- [EXERCISE DESCRIPTION]:
Line filter on the word "destruct": copy each matching line from the entries.

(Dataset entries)
Content starts

(** [released(buttonId)]. *)
Definition released (buttonId : nat) (s : Buttons) : option (bool * Buttons) :=
  bChanged ← changed buttonId s;
  c ← changed buttonId s;
  if c : bool then
    d ← down buttonId s;
    if negb d then s' ← clearChangedFlag buttonId s; Some (bChanged, s')
    else Some (bChanged, s)
  else Some (bChanged, s).

(** [delayedDown(buttonId, downTime)]; the clock is read only when the
    button is down. *)
Definition delayedDown (buttonId : nat) (downTime : Z) (e : Env) (s : Buttons)
  : option bool :=
  d ← down buttonId s;
  if d : bool then
    b ← _buttonStatus s !! buttonId;
    Some (u16 downTime <? elapsed (u32 (millis e 0)) (lastChangeTime b))
  else Some false.

(** [longClicked(buttonId, downTime, clearLongClickFlag)]. *)
Definition longClicked (buttonId : nat) (downTime : Z)
    (clearLongClickFlag : bool) (e : Env) (s : Buttons)
  : option (bool * Buttons) :=
  dd ← delayedDown buttonId downTime e s;
  if dd : bool then
    b ← _buttonStatus s !! buttonId;
    let result := longClickFlag b in
    let b' := set_longClickFlag b (longClickFlag b && negb clearLongClickFlag) in
    Some (result, set_status s (<[buttonId := b']> (_buttonStatus s)))
  else Some (false, s).

Definition numberOfButtons (NumberOfButtons : nat) (s : Buttons) : nat :=
  if _begun s then NumberOfButtons else 0%nat.

Definition polledDown (level : Z) : bool := level =? LOW.

Fixpoint clearAllChangeFlags_loop (i n : nat) (bs : list Button) : list Button :=
  match n with
  | O => bs
  | S n' =>
      let bs' :=
        match bs !! i with
        | Some b => <[i := set_changeFlag b false]> bs
        | None => bs
        end in
      clearAllChangeFlags_loop (S i) n' bs'
  end.

Definition clearAllChangeFlags (NumberOfButtons : nat) (s : Buttons) : Buttons :=
  set_status s (clearAllChangeFlags_loop 0 NumberOfButtons (_buttonStatus s)).

Fixpoint stop_loop `{Platform} (i n : nat) (s : Buttons) : Buttons :=
  match n with
  | O => s
  | S n' =>
      let s' :=
        match _buttonStatus s !! i with
        | Some b =>
            set_irqs s
              (filter (λ x, x ≠ digitalPinToInterrupt (buttonPin b)) (irqs s))
        | None => s
        end in
      stop_loop (S i) n' s'
  end.

Definition stop `{Platform} (NumberOfButtons : nat) (s : Buttons) : Buttons :=
  if negb (_begun s) then s
  else set_begun (stop_loop 0 NumberOfButtons s) false.

Fixpoint begin_pins (buttonPins : list Z) (i n : nat) (s : Buttons)
  : option Buttons :=
  match n with
  | O => Some s
  | S n' =>
      p ← buttonPins !! i;
      let bs :=
        match _buttonStatus s !! i with
        | Some b => <[i := set_buttonPin b p]> (_buttonStatus s)
        | None => _buttonStatus s
        end in
      begin_pins buttonPins (S i) n' (set_pullups (set_status s bs) (p :: pullups s))
  end.

Fixpoint begin_attach `{Platform} (buttonPins : list Z) (i n : nat) (s : Buttons)
  : option Buttons :=
  match n with
  | O => Some s
  | S n' =>
      p ← buttonPins !! i;
      let irq := digitalPinToInterrupt p in
      begin_attach buttonPins (S i) n'
        (set_irqs s (if binds irq then irq :: irqs s else irqs s))
  end.

Fixpoint begin_init (e : Env) (i n : nat) (bs : list Button) : list Button :=
  match n with
  | O => bs
  | S n' =>
      let bs' :=
        match bs !! i with
        | Some b =>
            <[i := mkButton (buttonPin b)
                     (negb (truthy (digitalRead e i (buttonPin b))))
                     false false (u32 (millis e i))]> bs
        | None => bs
        end in
      begin_init e (S i) n' bs'
  end.
(** The loop invariant: the working copy is the finished part [done]
    followed by the subject from [from] on, and [offset] is the difference
    of their positions. *)
Lemma replace_loop_weave (content : text) (av : list text)
    (ms : list img_match) :
  forall (i from : nat) (done : text) (offset : Z) (changes : list change),
    spans_ok content from ms ->
    offset = (Z.of_nat (length done) - Z.of_nat from)%Z ->
    replace_loop content av i ms (done ++ skipn from content) offset changes
    = (done ++ weave (gaps_from content from ms)
                 (map kept_url (records content av i ms)),
       changes ++ records content av i ms).
Proof.
  induction ms as [|m ms IH]; intros i from done offset changes Hok Hoff.
  - simpl. rewrite app_nil_r. reflexivity.
  - destruct Hok as (H1 & H2 & H3 & Hok).
    pose proof (group1_length content m H3) as Hlen.
    cbn [replace_loop records map gaps_from weave].
    unfold kept_url at 1. cbn [exists_ new_url old_url].
    destruct (in_list (image_name (i + 2)) av) eqn:Ein.
    + replace (Z.of_nat (g1_start m) + offset)%Z
        with (Z.of_nat (length done + (g1_start m - from))) by lia.
      replace (Z.of_nat (g1_end m) + offset)%Z
        with (Z.of_nat (length done + (g1_end m - from))) by lia.
      rewrite slice_to_nat, slice_from_nat.
      rewrite firstn_app_2.
      rewrite (skipn_app (length done + (g1_end m - from)) done).
      rewrite (skipn_all2 done) by lia.
      replace (length done + (g1_end m - from) - length done)
        with (g1_end m - from) by lia.
      rewrite skipn_skipn.
      replace (g1_end m - from + from) with (g1_end m) by lia.
      cbn [app].
      change (firstn (g1_start m - from) (skipn from content))
        with (substring content from (g1_start m)).
      rewrite <- !app_assoc.
      rewrite (app_assoc done), (app_assoc (done ++ _)).
      rewrite IH with (from := g1_end m); [|exact Hok|].
      * rewrite <- !app_assoc. reflexivity.
      * rewrite !length_app, substring_length by lia. lia.
    + rewrite (substring_skipn_tail content from (g1_start m)) by lia.
      rewrite (substring_skipn_tail content (g1_start m) (g1_end m)) by lia.
      change (substring content (g1_start m) (g1_end m))
        with (group1 content m).
      rewrite (app_assoc done), (app_assoc (done ++ _)).
      rewrite IH with (from := g1_end m); [|exact Hok|].
      * rewrite <- !app_assoc. reflexivity.
      * rewrite !length_app, substring_length, Hlen by lia. lia.
Qed.

(** ** The scan of the matches *)

Lemma match_img_bounds (s : text) (a b e : nat) :
  match_img s = Some (a, b, e) ->
  0 < a /\ a < b /\ e = b + 1 /\ e <= length s.
Proof.
  intros H. apply match_img_shape in H.
  destruct H as (ws & url & rest & (Hs & Hws & _ & Hurl & _) & Ha & Hb & He).
  assert (0 < length url) by (destruct url; [congruence | simpl; lia]).
  subst s. rewrite !length_app. cbn [length].
  change (length img_open) with 4 in *. change (length img_src) with 5 in *.
  lia.
Qed.

(** More fuel than the length of the subject changes nothing. *)
Lemma finditer_from_fuel (f1 : nat) :
  forall (f2 : nat) (rest : text) (pos : nat),
    length rest <= f1 -> length rest <= f2 ->
    finditer_from f1 rest pos = finditer_from f2 rest pos.
Proof.
  induction f1 as [|f1 IH]; intros f2 rest pos H1 H2.
  - destruct rest; [|simpl in H1; lia]. destruct f2; reflexivity.
  - destruct rest as [|c rest]; [destruct f2; reflexivity|].
    destruct f2 as [|f2]; [simpl in H2; lia|].
    simpl in H1, H2. cbn [finditer_from].
    destruct (match_img (c :: rest)) as [[[a b] e]|] eqn:E.
    + apply match_img_bounds in E. destruct E as (Ha & Hb & He & Hl).
      f_equal. apply IH; rewrite length_skipn; simpl length in *; lia.
    + apply IH; lia.
Qed.

Lemma spans_ok_finditer (content : text) (fuel : nat) :
  forall (from pos : nat),
    from <= pos ->
    spans_ok content from (finditer_from fuel (skipn pos content) pos).
Proof.
  induction fuel as [|fuel IH]; intros from pos Hfrom; [exact I|].
  cbn [finditer_from].
  destruct (skipn pos content) as [|c rest] eqn:Es; [exact I|].
  destruct (match_img (c :: rest)) as [[[a b] e]|] eqn:E.
  - apply match_img_bounds in E. destruct E as (Ha & Hb & He & Hl).
    assert (length (c :: rest) = length content - pos) as Hlen
      by (rewrite <- Es; apply length_skipn).
    cbn [spans_ok g1_start g1_end]. repeat split; try lia.
    rewrite <- Es, skipn_skipn, (Nat.add_comm e pos).
    apply IH. lia.
  - rewrite <- (skipn_S_tail content rest c pos Es). apply IH. lia.
Qed.

Lemma finditer_spans_ok (content : text) :
  spans_ok content 0 (finditer content).
Proof.
  unfold finditer.
  change content with (skipn 0 content) at 3.
  apply spans_ok_finditer. lia.
Qed.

Content ends

- [OUTPUT OF THE EXERCISE]:
  - destruct Hok as (H1 & H2 & H3 & Hok).
    destruct (in_list (image_name (i + 2)) av) eqn:Ein.
  destruct H as (ws & url & rest & (Hs & Hws & _ & Hurl & _) & Ha & Hb & He).
  assert (0 < length url) by (destruct url; [congruence | simpl; lia]).
  - destruct rest; [|simpl in H1; lia]. destruct f2; reflexivity.
  - destruct rest as [|c rest]; [destruct f2; reflexivity|].
    destruct f2 as [|f2]; [simpl in H2; lia|].
    destruct (match_img (c :: rest)) as [[[a b] e]|] eqn:E.
    + apply match_img_bounds in E. destruct E as (Ha & Hb & He & Hl).
  destruct (skipn pos content) as [|c rest] eqn:Es; [exact I|].
  destruct (match_img (c :: rest)) as [[[a b] e]|] eqn:E.
  - apply match_img_bounds in E. destruct E as (Ha & Hb & He & Hl).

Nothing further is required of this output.